En la provincia de Nasca, en la región Ica, un operativo de la Policía Nacional del Perú permitió intervenir a un sujeto y descubrir un inmueble que sería utilizado como presunto centro de fabricación y almacenamiento de material explosivo, en un contexto marcado por el avance de la minería ilegal y actividades vinculadas a bandas criminales.
Arsenal de explosivos
La acción se desarrolló en el marco del Plan Nacional de Seguridad Ciudadana y Lucha Contra la Criminalidad 2026-2028. Durante el patrullaje, agentes policiales detectaron a un individuo que portaba al parecer un arma de fuego. Al advertir la presencia policial, el sujeto intentó huir hacia un inmueble cercano, siendo finalmente reducido en el interior del mismo tras una rápida intervención.
El intervenido fue identificado como el ciudadano de iniciales K. H. B., de 19 años de edad. Durante el registro personal, se le encontró en su poder una réplica de pistola, tres celulares y otros objetos, lo que motivó la ampliación de las diligencias en el inmueble al que había ingresado.

En el interior de la vivienda, los agentes realizaron un hallazgo de gran magnitud: hasta 4020 cartuchos de dinamita, 120 detonadores, 167 cajas de cartón para envasado del fulminante, así como una gran cantidad de envoltorios plastificados de color amarillo con la inscripción “FAMESA EMULNOR 5000”, utilizados para el envasado de masa explosiva. Además, se incautaron sustancias explosivas consistentes en aproximadamente 73 bolsas de emulsión explosiva de 20 kilogramos cada una.

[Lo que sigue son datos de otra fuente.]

(** The text of a command: printable characters, then zeros. *)
Fixpoint command_end (buffer : list Z) : nat :=
  match buffer with
  | [] => O
  | b :: rest => if b =? 0 then O else S (command_end rest)
  end.
Definition is_printable (b : Z) : bool := (0x20 <=? b) && (b <=? 0x7e).
Definition command_is_valid (buffer : list Z) : bool :=
  forallb is_printable (take (command_end buffer) buffer) && forallb (fun b => b =? 0) (drop (command_end buffer) buffer).
Definition named_message (command : CommandString) (payload : list Z) : outcome V2MessageError NetworkMessage :=
  let named s := bool_decide (cmd_text command = txt s) in
  if named "version" then content NetVersion payload
  else if named "verack" then Ok NetVerack
  else if named "sendheaders" then Ok NetSendHeaders
  else if named "getaddr" then Ok NetGetAddr
  else if named "wtxidrelay" then Ok NetWtxidRelay
  else if named "sendaddrv2" then Ok NetSendAddrV2
  else if named "alert" then content NetAlert payload
  else if named "reject" then content NetReject payload
  else Ok (NetUnknown command payload).
Definition long_message (buffer : list Z) : outcome V2MessageError NetworkMessage :=
  if (length buffer <? 13)%nat then Err (V2Deserialize UnexpectedEof)
  else
    let command_buffer := take 12 (drop 1 buffer) in
    if negb (command_is_valid command_buffer) then Err (V2Deserialize (ParseFailed "Invalid command string"))
    else
      '(command, _) ← map_err V2Deserialize (dec command_buffer);
      named_message command (drop 13 buffer).

Definition deserialize_v2 (buffer : list Z) : outcome V2MessageError NetworkMessage :=
  match buffer with
  | [] => Err (V2Deserialize UnexpectedEof)
  | short_id :: payload =>
      if short_id =? P2PV2_UPROOF_MSG_TYPE then Ok (NetUnknown UPROOF payload)
      else match short_id with
      | 0 => long_message buffer
      | 1 => content NetAddr payload
      | 2 => content NetBlock payload
      | 3 => content NetBlockTxn payload
      | 4 => content NetCmpctBlock payload
      | 5 => content (fun fee => NetFeeFilter (i64_val fee)) payload
      | 6 => content NetFilterAdd payload
      | 7 => Ok NetFilterClear
      | 8 => content NetFilterLoad payload
      | 9 => content NetGetBlocks payload
      | 10 => content NetGetBlockTxn payload
      | 11 => content NetGetData payload
      | 12 => content NetGetHeaders payload
      | 13 =>
          '(len, r) ← map_err V2Deserialize (dec payload);
          headers ← headers_decode (Z.to_nat (varint_val len)) r;
          Ok (NetHeaders headers)
      | 14 => content NetInv payload
      | 15 => Ok NetMemPool
      | 16 => content NetMerkleBlock payload
      | 17 => content NetNotFound payload
      | 18 => content (fun nonce => NetPing (u64_val nonce)) payload
      | 19 => content (fun nonce => NetPong (u64_val nonce)) payload
      | 20 => content NetSendCmpct payload
      | 21 => content NetTx payload
      | 22 => content NetGetCFilters payload
      | 23 => content NetCFilter payload
      | 24 => content NetGetCFHeaders payload
      | 25 => content NetCFHeaders payload
      | 26 => content NetGetCFCheckpt payload
      | 27 => content NetCFCheckpt payload
      | 28 => content NetAddrV2 payload
      | unknown => Err (UnknownShortID unknown)
      end
  end.
End V2.

(** A value that its codec gives back. *)
Definition decodable {A} `{!Codec A} (a : A) : Prop := forall rest, dec (enc a ++ rest) = Ok (a, rest).

(** The payload and the name of a message, as the protocol prescribes them. *)
Section Protocol.
Context `{NetCodecs}.

Definition payload_of (m : NetworkMessage) : list Z :=
  match m with
  | NetVersion v => enc v
  | NetAddr l => enc l
  | NetInv l | NetGetData l | NetNotFound l => enc l
  | NetGetBlocks g => enc g
  | NetGetHeaders g => enc g
  | NetTx t => enc t
  | NetBlock b => enc b
  | NetHeaders l => enc (VarInt (Z.of_nat (length l))) ++ concat (map (fun h => enc h ++ [0]) l)
  | NetPing n | NetPong n => enc (U64 n)
  | NetMerkleBlock m => enc m
  | NetFilterLoad m => enc m
  | NetFilterAdd m => enc m
  | NetGetCFilters m => enc m
  | NetCFilter m => enc m
  | NetGetCFHeaders m => enc m
  | NetCFHeaders m => enc m
  | NetGetCFCheckpt m => enc m
  | NetCFCheckpt m => enc m
  | NetSendCmpct m => enc m
  | NetCmpctBlock m => enc m
  | NetGetBlockTxn m => enc m
  | NetBlockTxn m => enc m
  | NetAlert b => enc b
  | NetReject m => enc m
  | NetFeeFilter f => enc (I64 f)
  | NetAddrV2 l => enc l
  | NetVerack | NetMemPool | NetSendHeaders | NetGetAddr | NetFilterClear | NetWtxidRelay | NetSendAddrV2 => []
  | NetUnknown _ payload => payload
  end.
Definition name_of (m : NetworkMessage) : option text :=
  match m with
  | NetVersion _ => Some (txt "version")
  | NetVerack => Some (txt "verack")
  | NetSendHeaders => Some (txt "sendheaders")
  | NetGetAddr => Some (txt "getaddr")
  | NetWtxidRelay => Some (txt "wtxidrelay")
  | NetSendAddrV2 => Some (txt "sendaddrv2")
  | NetAlert _ => Some (txt "alert")
  | NetReject _ => Some (txt "reject")
  | _ => None
  end.
Definition is_unknown (m : NetworkMessage) : Prop := match m with NetUnknown _ _ => True | _ => False end.

(** At most 12 printable characters. *)
Definition is_command (c : text) : Prop := (length c <= 12)%nat /\ Forall (fun b => 0x20 <= b <= 0x7e) c.
Lemma check_ping_clocks now nonce p o p' : check_ping now nonce p = (Ok o, p') ->
  conf p' = conf p /\ last_message p' = last_message p /\
  match last_ping p with
  | Some w => now - w <= ping_timeout (timeouts (conf p)) \/ ping_timeout (timeouts (conf p)) < 0
  | None => True
  end /\
  last_ping p' = match last_ping p with
                 | Some w => Some w
                 | None => if send_ping_timeout (timeouts (conf p)) <? saturating_sub now (last_message p) then Some now else None
                 end.
Proof.
  intros E. unfold check_ping in E. unfold mbind at 1, stm_bind at 1, gets at 1 in E.
  apply stm_bind_ok in E as ([] & p1 & E1 & E). unfold lift in E1. injection E1 as E1 <-.
  destruct (last_ping p) as [w|] eqn:Hw.
  - rewrite bool_decide_eq_false_2, andb_false_r in E by done. injection E as _ <-. rewrite Hw. split_and!; try done.
    unfold err_if, saturating_sub in E1. destruct (Z.ltb_spec (ping_timeout (timeouts (conf p))) (Z.max 0 (now - w))); [done|lia].
  - rewrite bool_decide_eq_true_2, andb_true_r in E by done.
    destruct (_ <? _); [|by injection E as _ <-]. unfold send_ping in E.
    apply stm_bind_ok in E as ([] & p2 & [= <-] & E). destruct (clocks_write _ _ _ _ E). cbn in *. by rewrite sc_conf0.
Qed.

(** The clocks after a silent round that goes on. *)
Lemma quiet_round mp now unix nonce e p p' : nothing_received e ->
  loop_body get_from_mempool mp now unix nonce e p = (Ok Continue, p') ->
  conf p' = conf p /\ last_message p' = last_message p /\
  match last_ping p with
  | Some w => now - w <= ping_timeout (timeouts (conf p)) \/ ping_timeout (timeouts (conf p)) < 0
  | None => True
  end /\
  last_ping p' = match last_ping p with
                 | Some w => Some w
                 | None => if send_ping_timeout (timeouts (conf p)) <? saturating_sub now (last_message p) then Some now else None
                 end.
Proof.
  intros He E. unfold loop_body in E. apply stm_bind_ok in E as (x & p1 & E1 & E). destruct (clocks_event _ _ _ _ _ He _ _ _ E1) as [Ec Em Ep].
  unfold mbind at 1, stm_bind at 1, gets at 1 in E. destruct (shutdown p1); [done|].
  apply stm_bind_ok in E as (y & p2 & E2%check_ping_clocks & E). unfold mbind at 1, stm_bind at 1, gets at 1 in E.
  apply stm_bind_ok in E as (z & p3 & [= _ <-] & E). apply stm_bind_ok in E as (v & p4 & E4%clocks_handshake & [= <-]).
  destruct E4 as [Ec4 Em4 Ep4]. rewrite Ec4, Em4, Ep4. rewrite Ec, Em, Ep in E2. exact E2.
Qed.

(** Rounds without a message of the peer, at most [gap] apart. *)
Inductive quiet_run (gap : Z) : Z -> Peer -> Z -> Peer -> Prop :=
  | QuietNow now p : quiet_run gap now p now p
  | QuietRound now p now1 mp unix nonce e p1 now2 p2 : nothing_received e -> now <= now1 <= now + gap ->
      loop_body get_from_mempool mp now1 unix nonce e p = (Ok Continue, p1) -> quiet_run gap now1 p1 now2 p2 ->
      quiet_run gap now p now2 p2.

Lemma quiet_bound gap bound : forall now p now' p', 0 <= gap -> quiet_run gap now p now' p' ->
  0 <= ping_timeout (timeouts (conf p)) ->
  last_message p + send_ping_timeout (timeouts (conf p)) <= bound ->
  match last_ping p with
  | Some w => w <= bound + gap /\ now <= bound + gap + ping_timeout (timeouts (conf p))
  | None => now <= bound
  end ->
  now' <= bound + gap + ping_timeout (timeouts (conf p)).
Proof.
  intros now p now' p' Hg. induction 1 as [now p|now p now1 mp unix nonce e p1 now2 p2 He Hn E _ IH]; intros Ht Hb Hp.
  - destruct (last_ping p); lia.
  - destruct (quiet_round _ _ _ _ _ _ _ He E) as (Ec & Em & Hping & Ep). rewrite Ec, Em, Ep in IH. apply IH; [done|done|].
    destruct (last_ping p) as [w|]; [lia|]. unfold saturating_sub.
    destruct (Z.ltb_spec (send_ping_timeout (timeouts (conf p))) (Z.max 0 (now1 - last_message p))); lia.
Qed.
(* ===== verification/SwiftFacts.v ===== *)
(** SwiftSync of the node: no block is lost or counted twice, the sums are those
    of the blocks processed, and a run that ends with an accumulator has
    processed every block up to the stop height with the hints of its height. *)

From stdpp Require Import base gmap list strings fin_maps.
From Stdlib Require Import ZArith Lia.
From S2P Require Import Prelude Bitcoin Errors ChainParams Codec Merkle Sigops Extensions Udata SwiftSync Consensus ConsensusFacts.
From S2P Require Import ChainStore ChainQuery PartialChain ChainState ChainShape ChainFacts ChainReorg ChainReach.
From S2P Require Import Filters StumpUpdater BlockProof Text Onion SocketAddr.
From S2P Require Import Mempool AddressMan Node NodeBlocks NodePeers NodeConn SyncNode NodeFacts NodeChain SwiftNode SwiftFrame.

(** * Where the blocks are *)

Section Held.
Context `{HashLib, TxLib, HeaderLib, UtreexoLib, ScriptBuild} `{!Codec TxOut}.
Context {C MP : Type} `{!ProofBuild, !ChainBackend C, !HashOrder, !MempoolBase MP} `{!Json (list DiskLocalAddress)}.
Context `{!IbdNeutral C}.
(** The chain as the sync starts, and the stop height. *)
Context (c0 : C) (net : Network) (stop : Z).
Context (Hindex : forall h x, 1 <= h <= stop -> chain_block_hash c0 h = Ok x -> chain_block_height c0 x = Ok (Some h)).

Abbreviation Node := (NodeCommon C MP) (only parsing).
Abbreviation M := (stm (NodeCommon C MP) WireError) (only parsing).

Definition at_height (h : Z) (x : BlockHash) : Prop := chain_block_hash c0 h = Ok x.

(** The blocks up to the last one requested are on their way, stored or in
    [ds], those done with, and in one of them only. *)
Record held (ds : list BlockHash) (n : Node) : Prop := {
  hd_heights : forall x, chain_block_height (chain n) x = chain_block_height c0 x;
  hd_hashes : forall h, chain_block_hash (chain n) h = chain_block_hash c0 h;
  hd_net : cfg_network (config n) = net;
  hd_apart : apart n;
  hd_stored : forall x b, blocks n !! x = Some b -> blk_hash (ib_block b) = x;
  hd_new : forall x, x ∈ ds -> ~ requested n x /\ blocks n !! x = None;
  hd_nodup : NoDup ds;
  hd_known : forall x, requested n x \/ is_Some (blocks n !! x) \/ x ∈ ds -> exists h, 1 <= h <= last_block_request n /\ at_height h x;
  hd_filled : forall h, 1 <= h <= last_block_request n -> exists x, at_height h x /\ (requested n x \/ is_Some (blocks n !! x) \/ x ∈ ds);
  hd_last : 0 <= last_block_request n <= stop
}.

Lemma framed_refl (n : Node) : apart n -> framed n n.
Proof. by split. Qed.
Lemma held_framed ds n0 n : held ds n0 -> framed n0 n -> held ds n.
Proof.
  intros [D1 D2 D3 D4 D5 D6 D7 D8 D9 D10] [E1 E2 E3 E4 E5 E6].
  split; rewrite ?E1, ?E2, ?E3, ?E4; try done; unfold apart.
  - intros x Hx. rewrite E2. apply E6, E5, Hx.
  - intros x Hx. rewrite E5. by apply D6.
  - intros x. rewrite E5. apply D8.
  - intros h Hh. destruct (D9 h Hh) as (x & Hx & Hw). exists x. by rewrite E5.
Qed.
Lemma held_ibd ds n i : held ds n -> held ds (set_chain (chain_update_ibd i (chain n)) n).
Proof.
  intros [D1 D2 D3 D4 D5 D6 D7 D8 D9 D10]. split; try done; intros; cbn; [rewrite ibd_block_height|rewrite ibd_block_hash]; auto.
Qed.

(** A block in another state of processing. *)
Lemma held_update ds n x b b' : held ds n -> blocks n !! x = Some b -> ib_block b' = ib_block b ->
  held ds (set_blocks (<[x := b']> (blocks n)) n).
Proof.
  intros [D1 D2 D3 D4 D5 D6 D7 D8 D9 D10] Hb Eb.
  assert (Hi : forall y, is_Some (<[x := b']> (blocks n) !! y) <-> is_Some (blocks n !! y)).
  { intros y. rewrite lookup_insert_is_Some'. split; [intros [<-|?]; [by exists b|done]|by right]. }
  assert (Hn : forall y, <[x := b']> (blocks n) !! y = None <-> blocks n !! y = None).
  { intros y. rewrite !eq_None_not_Some. by rewrite Hi. }
  split; try done; cbn.
  - intros y Hy. apply Hn, D4, Hy.
  - intros y z [[<- <-]|[_ Hy]]%lookup_insert_Some; [rewrite Eb|]; by apply D5.
  - intros y Hy. destruct (D6 y Hy) as [? ?]. split; [done|by apply Hn].
  - intros y. rewrite Hi. apply D8.
  - intros h Hh. destruct (D9 h Hh) as (y & Hy & Hw). exists y. by rewrite Hi.
Qed.

(** A block on its way arrives, goes back, or is done with. *)
Lemma held_arrives ds n x b : held ds n -> requested n x -> blk_hash (ib_block b) = x ->
  held ds (set_blocks (<[x := b]> (blocks n)) (remove_inflight (InBlocks x) n)).
Proof.
  intros [D1 D2 D3 D4 D5 D6 D7 D8 D9 D10] Hx Hb.
  assert (Hw : forall y, requested (set_blocks (<[x := b]> (blocks n)) (remove_inflight (InBlocks x) n)) y \/ is_Some (<[x := b]> (blocks n) !! y) \/ y ∈ ds
    <-> requested n y \/ is_Some (blocks n !! y) \/ y ∈ ds).
  { intros y. unfold requested in *. cbn. rewrite lookup_insert_is_Some', lookup_delete_is_Some.
    destruct (decide (x = y)) as [<-|Hne]; [tauto|]. intuition congruence. }
  split; try done; cbn [chain config blocks last_block_request set_blocks remove_inflight set_inflight].
  - intros y. unfold requested. cbn. rewrite lookup_delete_is_Some. intros [Hne Hy]. rewrite lookup_insert_ne by congruence. by apply D4.
  - intros y z [[<- <-]|[_ Hy]]%lookup_insert_Some; [done|by apply D5].
  - intros y Hy. destruct (D6 y Hy) as [Hr Hn]. split; [unfold requested; cbn; rewrite lookup_delete_is_Some; by intros [_ ?]|].
    rewrite lookup_insert_ne; [done|]. intros <-. by apply Hr.
  - intros y Hy. by apply D8, Hw.
  - intros h Hh. destruct (D9 h Hh) as (y & Hy & Hw'). exists y. split; [done|by apply Hw].
Qed.
Lemma held_again ds n x b now peer : held ds n -> blocks n !! x = Some b ->
  held ds (insert_inflight now (InBlocks x) peer (set_blocks (delete x (blocks n)) n)).
Proof.
  intros [D1 D2 D3 D4 D5 D6 D7 D8 D9 D10] Hb. set (n' := insert_inflight _ _ _ _).
  assert (Hr : forall y, requested n' y <-> y = x \/ requested n y).
  { intros y. unfold requested, n'. cbn. rewrite lookup_insert_is_Some'. intuition congruence. }
  assert (Hw : forall y, requested n' y \/ is_Some (blocks n' !! y) \/ y ∈ ds <-> requested n y \/ is_Some (blocks n !! y) \/ y ∈ ds).
  { intros y. rewrite Hr. unfold n'. cbn. rewrite lookup_delete_is_Some. destruct (decide (y = x)) as [->|Hne]; [|intuition congruence].
    split; [intros _; right; left; by exists b|tauto]. }
  split; try done; cbn [chain config blocks last_block_request set_blocks insert_inflight set_inflight n'].
  - intros y [->|Hy]%Hr; [apply lookup_delete_eq|]. apply lookup_delete_None. right. by apply D4.
  - intros y z [_ Hy]%lookup_delete_Some. by apply D5.
  - intros y Hy. destruct (D6 y Hy) as [Hq Hn]. split; [|apply lookup_delete_None; by right]. rewrite Hr. intros [->|?]; congruence.
  - intros y Hy. by apply D8, Hw.
  - intros h Hh. destruct (D9 h Hh) as (y & Hy & Hw'). exists y. split; [done|by apply Hw].
Qed.
Lemma held_done ds n x b : held ds n -> blocks n !! x = Some b -> held (ds ++ [x]) (set_blocks (delete x (blocks n)) n).
Proof.
  intros [D1 D2 D3 D4 D5 D6 D7 D8 D9 D10] Hb.
  assert (Hw : forall y, requested n y \/ is_Some (delete x (blocks n) !! y) \/ y ∈ ds ++ [x] <-> requested n y \/ is_Some (blocks n !! y) \/ y ∈ ds).
  { intros y. rewrite elem_of_app, list_elem_of_singleton, lookup_delete_is_Some. destruct (decide (y = x)) as [->|Hne]; [|intuition congruence].
    split; [intros _; right; left; by exists b|tauto]. }
  assert (Hnr : ~ requested n x) by (intros Hx; rewrite (D4 x Hx) in Hb; done).
  split; try done; cbn.
  - intros y Hy. apply lookup_delete_None. right. by apply D4.
  - intros y z [_ Hy]%lookup_delete_Some. by apply D5.
  - intros y [Hy| ->%list_elem_of_singleton]%elem_of_app; [destruct (D6 y Hy); split; [done|apply lookup_delete_None; by right]|].
    split; [done|apply lookup_delete_eq].
  - apply NoDup_app. split_and!; [done| |apply NoDup_singleton]. intros y Hy ->%list_elem_of_singleton. destruct (D6 x Hy). congruence.
  - intros y Hy. by apply D8, Hw.
  - intros h Hh. destruct (D9 h Hh) as (y & Hy & Hw'). exists y. split; [done|by apply Hw].
Qed.

(** ** New requests *)

Lemma refill_loop_ok k : forall (n : Node) r n', (forall h, chain_block_hash (chain n) h = chain_block_hash c0 h) -> last_block_request n <= stop ->
  refill_loop k stop n = (r, n') ->
  match r with
  | Ok l => n' = set_last_block_request (last_block_request n + Z.of_nat (length l)) n /\ last_block_request n + Z.of_nat (length l) <= stop /\
      forall i x, l !! i = Some x -> at_height (last_block_request n + 1 + Z.of_nat i) x
  | Err _ => False
  | _ => True
  end.
Proof.
  assert (Hret : forall n : Node, n = set_last_block_request (last_block_request n + Z.of_nat (length (@nil BlockHash))) n).
  { intros []. cbn. by rewrite Z.add_0_r. }
  induction k as [|k IH]; intros n r n' Hc Hl; cbn [refill_loop].
  { intros [= <- <-]. split_and!; [apply Hret|cbn; lia|done]. }
  unfold mbind at 1, stm_bind at 1, gets at 1. destruct (u32_add (last_block_request n) 1) as [next|?| |] eqn:Eu;
    try (intros [= <- <-]; done); [|unfold u32_add in Eu; by case_match]. apply u32_add_ok in Eu as [-> _].
  destruct (Z.ltb_spec stop (last_block_request n + 1)) as [Hlt|Hle].
  { intros [= <- <-]. split_and!; [apply Hret|cbn; lia|done]. }
  unfold mbind at 1, stm_bind at 1, gets. rewrite Hc. destruct (chain_block_hash c0 _) as [x|?| |] eqn:Ex;
    try (intros [= <- <-]; done); [|intros [= <- <-]; split_and!; [apply Hret|cbn; lia|done]].
  unfold mbind, stm_bind, modify. destruct (refill_loop k stop _) as [o n1] eqn:E1. apply IH in E1; [|done|cbn; lia].
  destruct o as [l|?| |]; try done; intros [= <- <-]; try done. cbn [last_block_request set_last_block_request length] in *.
  destruct E1 as (-> & Hb & Hi). split_and!.
  - by replace (last_block_request n + Z.of_nat (S (length l))) with (last_block_request n + 1 + Z.of_nat (length l)) by lia.
  - lia.
  - intros [|i] y; cbn [lookup list_lookup]; [intros [= <-]; by rewrite Z.add_0_r|]. intros Hy. specialize (Hi i y Hy).
    by replace (last_block_request n + 1 + Z.of_nat (S i)) with (last_block_request n + 1 + 1 + Z.of_nat i) by lia.
Qed.

Lemma requested_all now l peer : forall (n : Node) y,
  requested (foldl (fun n h => insert_inflight now (InBlocks h) peer n) n l) y <-> y ∈ l \/ requested n y.
Proof.
  induction l as [|x l IH]; intros n y; cbn [foldl]; [rewrite elem_of_nil; tauto|]. rewrite IH, elem_of_cons.
  unfold requested. cbn. rewrite lookup_insert_is_Some'. intuition congruence.
Qed.
Lemma inserted_same now l peer : forall n : Node, let n' := foldl (fun n h => insert_inflight now (InBlocks h) peer n) n l in
  chain n' = chain n /\ blocks n' = blocks n /\ last_block_request n' = last_block_request n /\ config n' = config n.
Proof. induction l as [|x l IH]; intros n; cbn [foldl]; [done|]. apply (IH (insert_inflight now (InBlocks x) peer n)). Qed.

(** Blocks of the next heights that are now on their way. *)
Lemma held_more now ds (n n1 : Node) l peer : held ds n -> framed n n1 -> last_block_request n + Z.of_nat (length l) <= stop ->
  (forall i x, l !! i = Some x -> at_height (last_block_request n + 1 + Z.of_nat i) x) ->
  held ds (foldl (fun n h => insert_inflight now (InBlocks h) peer n) (set_last_block_request (last_block_request n + Z.of_nat (length l)) n1) l).
Proof.
  intros Hd Hf Hle Hl. pose proof (held_framed _ _ _ Hd Hf) as [D1 D2 D3 D4 D5 D6 D7 D8 D9 D10].
  set (n2 := set_last_block_request _ n1). destruct (inserted_same now l peer n2) as (E1 & E2 & E3 & E4).
  pose proof (requested_all now l peer n2) as Er. set (n3 := foldl _ n2 l) in *. change (requested n2) with (requested n1) in Er.
  pose proof (fr_last _ _ Hf) as El.
  assert (Hnew : forall x, x ∈ l -> ~ (requested n1 x \/ is_Some (blocks n1 !! x) \/ x ∈ ds)).
  { intros x [i Hi]%list_elem_of_lookup Hw. pose proof (lookup_lt_Some _ _ _ Hi). pose proof (Hl i x Hi) as Ha.
    destruct (D8 x Hw) as (h & Hh & Hx). apply Hindex in Ha; [|lia]. apply Hindex in Hx; [|lia]. rewrite Ha in Hx. injection Hx. lia. }
  assert (Hw : forall x, requested n3 x \/ is_Some (blocks n1 !! x) \/ x ∈ ds <-> x ∈ l \/ (requested n1 x \/ is_Some (blocks n1 !! x) \/ x ∈ ds)).
  { intros x. rewrite Er. tauto. }
  split; rewrite ?E1, ?E2, ?E3, ?E4; try done; cbn [last_block_request n2 set_last_block_request blocks].
  - intros x [Hx|Hx]%Er; [|rewrite E2; by apply D4]. rewrite E2. apply eq_None_not_Some. intros ?. apply (Hnew x Hx). by right; left.
  - intros x Hx. rewrite Er. destruct (D6 x Hx) as [? ?]. split; [|done]. intros [Hl'|?]; [|done]. apply (Hnew x Hl'). by right; right.
  - intros x [Hx|Hx]%Hw.
    + apply list_elem_of_lookup in Hx as [i Hi]. pose proof (lookup_lt_Some _ _ _ Hi). eexists. split; [|by apply (Hl i)]. lia.
    + destruct (D8 x Hx) as (h & Hh & Hx'). exists h. split; [lia|done].
  - intros h Hh. destruct (decide (h <= last_block_request n1)) as [Hlt|Hgt].
    + destruct (D9 h ltac:(lia)) as (x & Hx & Hw'). exists x. split; [done|]. apply Hw. by right.
    + destruct (lookup_lt_is_Some_2 l (Z.to_nat (h - last_block_request n - 1))) as [x Hx]; [lia|]. exists x. split.
      * specialize (Hl _ x Hx). by replace (last_block_request n + 1 + Z.of_nat (Z.to_nat (h - last_block_request n - 1))) with h in Hl by lia.
      * apply Hw. left. by apply list_elem_of_lookup_2 in Hx.
  - lia.
Qed.
Definition asked_from (peer : PeerId) (now : Z) (m : gmap InflightRequests (PeerId * Z)) (h : BlockHash) :=
  <[InBlocks h := (peer, now)]> m.

Definition same_chain (n n' : Node) : Prop := chain n' = chain n /\ inflight n' = inflight n.
Lemma send_to_chain id req (n : Node) r n' : send_to_peer id req n = (r, n') -> same_chain n n'.
Proof.
  unfold send_to_peer, send_on_channel. destruct (peers n !! id) as [p|]; [|by intros [= <- <-]].
  case_bool_decide; [by intros [= <- <-]|]. destruct (channel_open p); by intros [= <- <-].
Qed.
Lemma ban_chain id (n : Node) r n' : disconnect_and_ban id n = (r, n') -> same_chain n n'.
Proof.
  unfold disconnect_and_ban. destruct (peers n !! id) as [p|]; [|apply send_to_chain].
  destruct (is_manual _); [by intros [= <- <-]|]. by intros [? ?]%send_to_chain.
Qed.

(** The chain the accepted headers lead to, and at most one header that fails. *)
Definition loop_ends (r : outcome WireError unit) (c1 c' : C) : Prop :=
  c' = c1 \/ exists x o, r = map_err Blockchain o /\ o <> Ok tt /\ shallow c1 x /\ chain_accept_header x c1 = (o, c').

Definition loop_result (now : Z) (peer : PeerId) (headers : list BlockHeader) (n : Node) (r : outcome WireError unit) (n' : Node) : Prop :=
  exists hs asked c1, hs `sublist_of` headers /\ header_steps (chain n) hs asked c1 /\ loop_ends r c1 (chain n') /\
    inflight n' = foldl (asked_from peer now) (inflight n) asked.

El registro también permitió identificar herramientas destinadas al ensamblaje de explosivos, entre ellas una prensa metálica manual artesanal y una máquina eléctrica casera para el sellado de cartuchos. A ello se suman dos motos lineales de color negro, de las marcas Ronco y CDI (Advance), que habrían sido utilizadas para el transporte de los materiales.
De acuerdo con las primeras investigaciones, el inmueble sería utilizado como un presunto centro de fabricación de material explosivo. Por este motivo, se coordinó con personal especializado en desactivación de explosivos (UDEX) y con el Ministerio Público, a fin de asegurar la correcta manipulación del material incautado y continuar con las diligencias correspondientes.
Las autoridades presumen que los explosivos estaban destinados tanto a la minería ilegal como a actividades delictivas de organizaciones criminales que operan en la zona. No se descarta que parte de este material haya sido utilizado o destinado para fines extorsivos.